▶ Task objective: Would you transcribe all of the data exactly, down to the last character?

▶ Source records:
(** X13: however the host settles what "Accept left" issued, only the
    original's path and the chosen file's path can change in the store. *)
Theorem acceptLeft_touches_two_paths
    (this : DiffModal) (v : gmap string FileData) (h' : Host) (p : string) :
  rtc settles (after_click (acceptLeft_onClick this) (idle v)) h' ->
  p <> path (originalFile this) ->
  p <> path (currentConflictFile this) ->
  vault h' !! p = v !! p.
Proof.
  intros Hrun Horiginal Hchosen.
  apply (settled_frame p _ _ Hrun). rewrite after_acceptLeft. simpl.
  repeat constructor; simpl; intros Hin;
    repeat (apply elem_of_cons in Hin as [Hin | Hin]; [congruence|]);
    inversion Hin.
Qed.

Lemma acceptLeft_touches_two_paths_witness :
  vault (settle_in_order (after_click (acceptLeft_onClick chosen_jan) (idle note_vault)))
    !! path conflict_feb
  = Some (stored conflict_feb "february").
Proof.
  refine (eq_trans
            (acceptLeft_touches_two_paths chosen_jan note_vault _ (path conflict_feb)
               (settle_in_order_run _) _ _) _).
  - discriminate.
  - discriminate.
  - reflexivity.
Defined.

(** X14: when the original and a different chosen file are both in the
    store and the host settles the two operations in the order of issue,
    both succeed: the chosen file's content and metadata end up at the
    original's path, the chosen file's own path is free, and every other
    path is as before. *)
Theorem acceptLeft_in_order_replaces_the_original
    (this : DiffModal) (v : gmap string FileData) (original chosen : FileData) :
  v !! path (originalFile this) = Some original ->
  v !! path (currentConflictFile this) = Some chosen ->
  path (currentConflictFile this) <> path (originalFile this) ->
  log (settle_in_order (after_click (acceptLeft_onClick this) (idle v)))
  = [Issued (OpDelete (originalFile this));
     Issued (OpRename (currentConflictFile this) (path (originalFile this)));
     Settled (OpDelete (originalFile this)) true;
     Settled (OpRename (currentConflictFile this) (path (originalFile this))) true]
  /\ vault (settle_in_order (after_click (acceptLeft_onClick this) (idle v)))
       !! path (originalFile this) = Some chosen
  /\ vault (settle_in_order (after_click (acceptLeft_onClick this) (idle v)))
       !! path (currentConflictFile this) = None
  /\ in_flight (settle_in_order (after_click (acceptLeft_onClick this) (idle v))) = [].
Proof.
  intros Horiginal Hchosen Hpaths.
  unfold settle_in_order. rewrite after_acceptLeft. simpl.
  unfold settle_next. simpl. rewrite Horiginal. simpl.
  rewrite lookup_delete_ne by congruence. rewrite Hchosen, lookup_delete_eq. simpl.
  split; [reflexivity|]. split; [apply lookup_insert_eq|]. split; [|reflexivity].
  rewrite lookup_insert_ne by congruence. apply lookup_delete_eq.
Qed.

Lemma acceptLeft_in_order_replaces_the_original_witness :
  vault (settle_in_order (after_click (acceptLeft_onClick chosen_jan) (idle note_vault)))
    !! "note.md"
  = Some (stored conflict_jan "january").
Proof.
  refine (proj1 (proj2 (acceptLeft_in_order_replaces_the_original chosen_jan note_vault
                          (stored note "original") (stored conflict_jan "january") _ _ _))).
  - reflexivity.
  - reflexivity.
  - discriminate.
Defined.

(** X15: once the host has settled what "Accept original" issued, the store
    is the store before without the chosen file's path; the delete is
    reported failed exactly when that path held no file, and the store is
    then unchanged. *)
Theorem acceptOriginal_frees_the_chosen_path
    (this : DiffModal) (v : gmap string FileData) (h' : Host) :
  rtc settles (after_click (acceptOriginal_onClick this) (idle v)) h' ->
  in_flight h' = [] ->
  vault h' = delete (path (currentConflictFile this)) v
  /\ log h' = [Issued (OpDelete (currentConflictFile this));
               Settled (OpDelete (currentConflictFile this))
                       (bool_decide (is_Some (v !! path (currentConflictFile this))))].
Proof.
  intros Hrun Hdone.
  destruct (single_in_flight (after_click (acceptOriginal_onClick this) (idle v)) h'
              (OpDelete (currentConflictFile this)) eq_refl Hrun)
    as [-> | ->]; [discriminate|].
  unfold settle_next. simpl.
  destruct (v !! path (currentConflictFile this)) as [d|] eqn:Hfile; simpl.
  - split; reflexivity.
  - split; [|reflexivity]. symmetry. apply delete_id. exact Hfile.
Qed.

▶ Worked solution:
(** X13: however the host settles what "Accept left" issued, only the
    original's path and the chosen file's path can change in the store. *)
Theorem acceptLeft_touches_two_paths
    (this : DiffModal) (v : gmap string FileData) (h' : Host) (p : string) :
  rtc settles (after_click (acceptLeft_onClick this) (idle v)) h' ->
  p <> path (originalFile this) ->
  p <> path (currentConflictFile this) ->
  vault h' !! p = v !! p.
Proof.
  intros Hrun Horiginal Hchosen.
  apply (settled_frame p _ _ Hrun). rewrite after_acceptLeft. simpl.
  repeat constructor; simpl; intros Hin;
    repeat (apply elem_of_cons in Hin as [Hin | Hin]; [congruence|]);
    inversion Hin.
Qed.

Lemma acceptLeft_touches_two_paths_witness :
  vault (settle_in_order (after_click (acceptLeft_onClick chosen_jan) (idle note_vault)))
    !! path conflict_feb
  = Some (stored conflict_feb "february").
Proof.
  refine (eq_trans
            (acceptLeft_touches_two_paths chosen_jan note_vault _ (path conflict_feb)
               (settle_in_order_run _) _ _) _).
  - discriminate.
  - discriminate.
  - reflexivity.
Defined.

(** X14: when the original and a different chosen file are both in the
    store and the host settles the two operations in the order of issue,
    both succeed: the chosen file's content and metadata end up at the
    original's path, the chosen file's own path is free, and every other
    path is as before. *)
Theorem acceptLeft_in_order_replaces_the_original
    (this : DiffModal) (v : gmap string FileData) (original chosen : FileData) :
  v !! path (originalFile this) = Some original ->
  v !! path (currentConflictFile this) = Some chosen ->
  path (currentConflictFile this) <> path (originalFile this) ->
  log (settle_in_order (after_click (acceptLeft_onClick this) (idle v)))
  = [Issued (OpDelete (originalFile this));
     Issued (OpRename (currentConflictFile this) (path (originalFile this)));
     Settled (OpDelete (originalFile this)) true;
     Settled (OpRename (currentConflictFile this) (path (originalFile this))) true]
  /\ vault (settle_in_order (after_click (acceptLeft_onClick this) (idle v)))
       !! path (originalFile this) = Some chosen
  /\ vault (settle_in_order (after_click (acceptLeft_onClick this) (idle v)))
       !! path (currentConflictFile this) = None
  /\ in_flight (settle_in_order (after_click (acceptLeft_onClick this) (idle v))) = [].
Proof.
  intros Horiginal Hchosen Hpaths.
  unfold settle_in_order. rewrite after_acceptLeft. simpl.
  unfold settle_next. simpl. rewrite Horiginal. simpl.
  rewrite lookup_delete_ne by congruence. rewrite Hchosen, lookup_delete_eq. simpl.
  split; [reflexivity|]. split; [apply lookup_insert_eq|]. split; [|reflexivity].
  rewrite lookup_insert_ne by congruence. apply lookup_delete_eq.
Qed.

Lemma acceptLeft_in_order_replaces_the_original_witness :
  vault (settle_in_order (after_click (acceptLeft_onClick chosen_jan) (idle note_vault)))
    !! "note.md"
  = Some (stored conflict_jan "january").
Proof.
  refine (proj1 (proj2 (acceptLeft_in_order_replaces_the_original chosen_jan note_vault
                          (stored note "original") (stored conflict_jan "january") _ _ _))).
  - reflexivity.
  - reflexivity.
  - discriminate.
Defined.

(** X15: once the host has settled what "Accept original" issued, the store
    is the store before without the chosen file's path; the delete is
    reported failed exactly when that path held no file, and the store is
    then unchanged. *)
Theorem acceptOriginal_frees_the_chosen_path
    (this : DiffModal) (v : gmap string FileData) (h' : Host) :
  rtc settles (after_click (acceptOriginal_onClick this) (idle v)) h' ->
  in_flight h' = [] ->
  vault h' = delete (path (currentConflictFile this)) v
  /\ log h' = [Issued (OpDelete (currentConflictFile this));
               Settled (OpDelete (currentConflictFile this))
                       (bool_decide (is_Some (v !! path (currentConflictFile this))))].
Proof.
  intros Hrun Hdone.
  destruct (single_in_flight (after_click (acceptOriginal_onClick this) (idle v)) h'
              (OpDelete (currentConflictFile this)) eq_refl Hrun)
    as [-> | ->]; [discriminate|].
  unfold settle_next. simpl.
  destruct (v !! path (currentConflictFile this)) as [d|] eqn:Hfile; simpl.
  - split; reflexivity.
  - split; [|reflexivity]. symmetry. apply delete_id. exact Hfile.
Qed.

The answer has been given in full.